The suspension of Trump's account, which had more than 88 million followers, silences his primary megaphone days before the end of his term and follows years of debate about how social media companies should moderate the accounts of powerful global leaders.
But this week, Trump finally pushed Dorsey's public interest defence too far.
On Friday, however, Trump's tweets had returned to its infamous tone. Twitter still shows his account @abhijeetback as suspended.
The decision to suspend Trump's account came after a pair of tweets today.
In an "overview", Twitter called out two of Trump tweets from January 8 and then went on to explain the context of the ban. Tensions between Trump and Twitter only escalated from there.
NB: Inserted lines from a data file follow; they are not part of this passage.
Lemma learn_moves_towards_target_witness :
  ∃ new : Q,
    q_table (after (learn 1 (OStr "A") 0%Q false (OStr "B")) example_agent)
      !! ("A", 1) = Some new
    ∧ (0 <= new)%Q ∧ (new <= 9)%Q.
Proof.
  destruct (learn_moves_towards_target example_agent 1 (OStr "A") 0%Q false
              (OStr "B")) as (new & m & Hin & Hle & Hnew & Hup & _).
  - discriminate.
  - discriminate.
  - discriminate.
  - rewrite (example_next_max m Hin Hle) in Hup.
    exists new. split; [exact Hnew|].
    change (default 0%Q (q_table example_agent !! (_get_state (OStr "A"), 1)))
      with 0%Q in Hup.
    change (discount_factor example_agent) with (9 # 10)%Q in Hup.
    destruct Hup as [Hlo Hhi]; [discriminate|]. split; lra.
Defined.

(** ** A bound on the stored values *)

Lemma dict_get_bounded (M : Q) (q : gmap (string * Z) Q) (k : string * Z) :
  (0 <= M)%Q → bounded_table M q → (Qabs (dict_get q k 0%Q) <= M)%Q.
Proof.
  intros HM Hq. unfold dict_get.
  destruct (q !! k) as [v|] eqn:Hk; [by eapply Hq|exact HM].
Qed.

Lemma td_update_bounded (alpha gamma old r m M R : Q) :
  (0 <= alpha)%Q → (alpha <= 1)%Q → (0 <= gamma)%Q →
  (Qabs r <= R)%Q → (Qabs old <= M)%Q → (Qabs m <= M)%Q →
  (R + gamma * M <= M)%Q →
  (Qabs (td_update alpha gamma old r m) <= M)%Q.
Proof.
  intros Ha0 Ha1 Hg Hr Hold Hm HM.
  apply Qabs_Qle_condition in Hr as [Hr1 Hr2].
  apply Qabs_Qle_condition in Hold as [Ho1 Ho2].
  apply Qabs_Qle_condition in Hm as [Hm1 Hm2].
  change (td_update alpha gamma old r m)
    with ((1 - alpha) * old + alpha * (r + gamma * m))%Q.
  assert (gamma * m <= gamma * M)%Q as Hgm1 by nra.
  assert (- (gamma * M) <= gamma * m)%Q as Hgm2 by nra.
  set (target := (r + gamma * m)%Q).
  assert (target <= M)%Q as Ht1 by (unfold target; lra).
  assert (- M <= target)%Q as Ht2 by (unfold target; lra).
  apply (proj2 (Qabs_Qle_condition _ _)). split; nra.
Qed.

Lemma learn_keeps_bound (ag : Agent Q) a o r t o' (M R : Q) :
  (0 <= learning_rate ag)%Q → (learning_rate ag <= 1)%Q →
  (0 <= discount_factor ag)%Q →
  (0 <= M)%Q → (R + discount_factor ag * M <= M)%Q →
  (Qabs r <= R)%Q →
  bounded_table M (q_table ag) →
  bounded_table M (q_table (after (learn a o r t o') ag)).
Proof.
  intros Ha0 Ha1 Hg HM HR Hr Hq.
  destruct (actions ag) as [|a0 rest] eqn:Hacts.
  - unfold after. rewrite learn_raise with (e := ValueError); [done|].
    unfold values_at. by rewrite Hacts.
  - destruct (learn_run_Q ag a o r t o') as (m & _ & (a' & _ & Hm) & Hrun);
      [by rewrite Hacts|].
    unfold after. rewrite Hrun. cbn [snd q_table with_q_table].
    intros k v. destruct (decide (k = (_get_state o, a))) as [->|Hk].
    + rewrite lookup_insert_eq. intros [= <-].
      apply td_update_bounded with R; try done.
      * by apply dict_get_bounded.
      * rewrite Hm. by apply dict_get_bounded.
    + rewrite lookup_insert_ne by done. apply Hq.
Qed.

(** X9.  Stored values stay bounded: with a learning rate between 0 and
    1 and a discount factor of at least 0, if every stored value is within
    [M] of zero, where [R + gamma * M <= M], then after any sequence of
    calls whose rewards are within [R] of zero every stored value still
    is. *)
Theorem stored_values_stay_bounded (ag : Agent Q) (cs : list (call Q))
    (M R : Q) :
  (0 <= learning_rate ag)%Q →
  (learning_rate ag <= 1)%Q →
  (0 <= discount_factor ag)%Q →
  (0 <= M)%Q →
  (R + discount_factor ag * M <= M)%Q →
  Forall (reward_within R) cs →
  bounded_table M (q_table ag) →
  bounded_table M (q_table (run_calls ag cs)).
Proof.
  intros Ha0 Ha1 Hg HM HR Hcs. unfold run_calls.
  revert ag Ha0 Ha1 Hg HR.
  induction Hcs as [|c cs Hc _ IH]; intros ag Ha0 Ha1 Hg HR Hq; [done|].
  cbn [foldl].
  destruct (run_call_same_settings ag c) as (Halpha & Hgamma & _ & _).
  apply IH; rewrite ?Halpha, ?Hgamma; try done.
  destruct c as [rnd o e|a o r t o']; cbn [run_call].
  - by rewrite action_pure.
  - by apply learn_keeps_bound with R.
Qed.

Lemma stored_values_stay_bounded_witness :
  bounded_table 10
    (q_table
       (run_calls fresh
          [CallLearn 1 (OTuple [SInt 14; SInt 10; SBool false]) (-1)%Q true
             (OTuple [SInt 24; SInt 10; SBool false]);
           CallAction (mkDraw 0%Q 0%nat) (OStr "s") false;
           CallLearn 0 (OTuple [SInt 20; SInt 10; SBool false]) 1%Q true
             (OTuple [SInt 20; SInt 10; SBool false])])).
Proof.
  apply (stored_values_stay_bounded fresh _ 10 1); try discriminate.
  repeat constructor; discriminate.
Defined.

(** ** Repeated updates without discount *)

Lemma learn_step_reward_Q (ag : Agent Q) a o r t o' :
  actions ag ≠ [] →
  (discount_factor ag == 0)%Q →
  (stored (after (learn a o r t o') ag) o a - r
   == (1 - learning_rate ag) * (stored ag o a - r))%Q.
Proof.
  intros Hne Hgamma.
  destruct (learn_run_Q ag a o r t o' Hne) as (m & _ & _ & Hrun).
  unfold after. rewrite Hrun. unfold stored at 1.
  cbn [snd q_table with_q_table]. unfold dict_get at 1.
  rewrite lookup_insert_eq. unfold td_update. simpl. rewrite Hgamma. ring.
Qed.

(** X10.  With discount factor 0, [n] calls of [learn] on the same
    [(state, action)] with the same reward [r] shrink the distance of the
    stored value to [r] by the factor [(1 - alpha)^n], from whatever value
    was stored and with any learning rate; a learning rate of 1 stores [r]
    itself at the first call. *)
Theorem repeated_learn_closed_form (ag : Agent Q) (a : Z) (o : obs) (r : Q)
    (t : bool) (o' : obs) (n : nat) :
  actions ag ≠ [] →
  (discount_factor ag == 0)%Q →
  (stored (repeat_learn n a o r t o' ag) o a - r
   == (1 - learning_rate ag) ^ Z.of_nat n * (stored ag o a - r))%Q
  ∧ ((learning_rate ag == 1)%Q → (0 < n)%nat →
     (stored (repeat_learn n a o r t o' ag) o a == r)%Q).
Proof.
  intros Hne Hgamma.
  assert (∀ k, stored (repeat_learn k a o r t o' ag) o a - r
               == (1 - learning_rate ag) ^ Z.of_nat k * (stored ag o a - r))%Q
    as Hform.
  { induction k as [|k IH].
    - change ((1 - learning_rate ag) ^ Z.of_nat 0)%Q with 1%Q.
      cbn [repeat_learn]. ring.
    - destruct (repeat_learn_same_settings k ag a o r t o')
        as (Halpha & Hdf & _ & Hacts).
      cbn [repeat_learn].
      rewrite learn_step_reward_Q by (by rewrite ?Hacts, ?Hdf).
      rewrite IH, Halpha, Qpower_succ. ring. }
  split; [apply Hform|].
  intros Hone Hn. destruct n as [|k]; [lia|].
  pose proof (Hform (S k)) as Hk. rewrite Qpower_succ, Hone in Hk.
  lra.
Qed.

Lemma repeated_learn_closed_form_witness :
  (stored (repeat_learn 2 1 (OStr "s") (-1)%Q true (OStr "t") toy_agent)
     (OStr "s") 1 - (-1)
   == (1 - (1 # 2)) ^ 2 * (0 - (-1)))%Q.
Proof.
  refine (proj1 (repeated_learn_closed_form toy_agent 1 (OStr "s") (-1)%Q
                   true (OStr "t") 2 _ _)).
  - discriminate.
  - reflexivity.
Defined.

(** ** Which observations share a key *)

Lemma append_nil (s : string) : "" +:+ s = s.
Proof. reflexivity. Qed.

Lemma append_cons (c : ascii) (s1 s2 : string) :
  String c s1 +:+ s2 = String c (s1 +:+ s2).
Proof. reflexivity. Qed.

Lemma append_assoc (s1 s2 s3 : string) :
  (s1 +:+ s2) +:+ s3 = s1 +:+ (s2 +:+ s3).
Proof.
  induction s1 as [|c s1 IH]; [done|].
  by rewrite !append_cons, IH.
Qed.

Lemma numeral_char_plain (c : ascii) :
  numeral_char c = true → negb (delimiter c) = true.
Proof.
  unfold numeral_char, delimiter. intros Hc%bool_decide_eq_true.
  rewrite !elem_of_cons, elem_of_nil in Hc.
  destruct Hc as [->|[->|[->|[->|[->|[->|[->|[->|[->|[->|[->|[]]]]]]]]]]]];
    reflexivity.
Qed.

Lemma numeral_plain (s : string) : numeral s = true → plain s = true.
Proof.
  unfold numeral, plain. induction s as [|c s IH]; simpl; [done|].
  intros [Hc Hs]%andb_true_iff.
  by rewrite (numeral_char_plain c Hc), IH.
Qed.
Pelosi said if Trump did not resign, she had instructed the House Rules Committee to move forward with a motion for impeachment and legislation on the US Constitution's 25th Amendment, which provides for removal of a president who is unable to discharge his official duties. Google suspended Parler from its app store on Friday over continued postings that seek "to incite ongoing violence in the U.S". Parler CEO John Matze said in a post that the company "won't cave to politically motivated companies and those authoritarians who hate free speech". "For government accounts, such as @POTUS and @WhiteHouse, we will not suspend those accounts permanently but will take action to limit their use".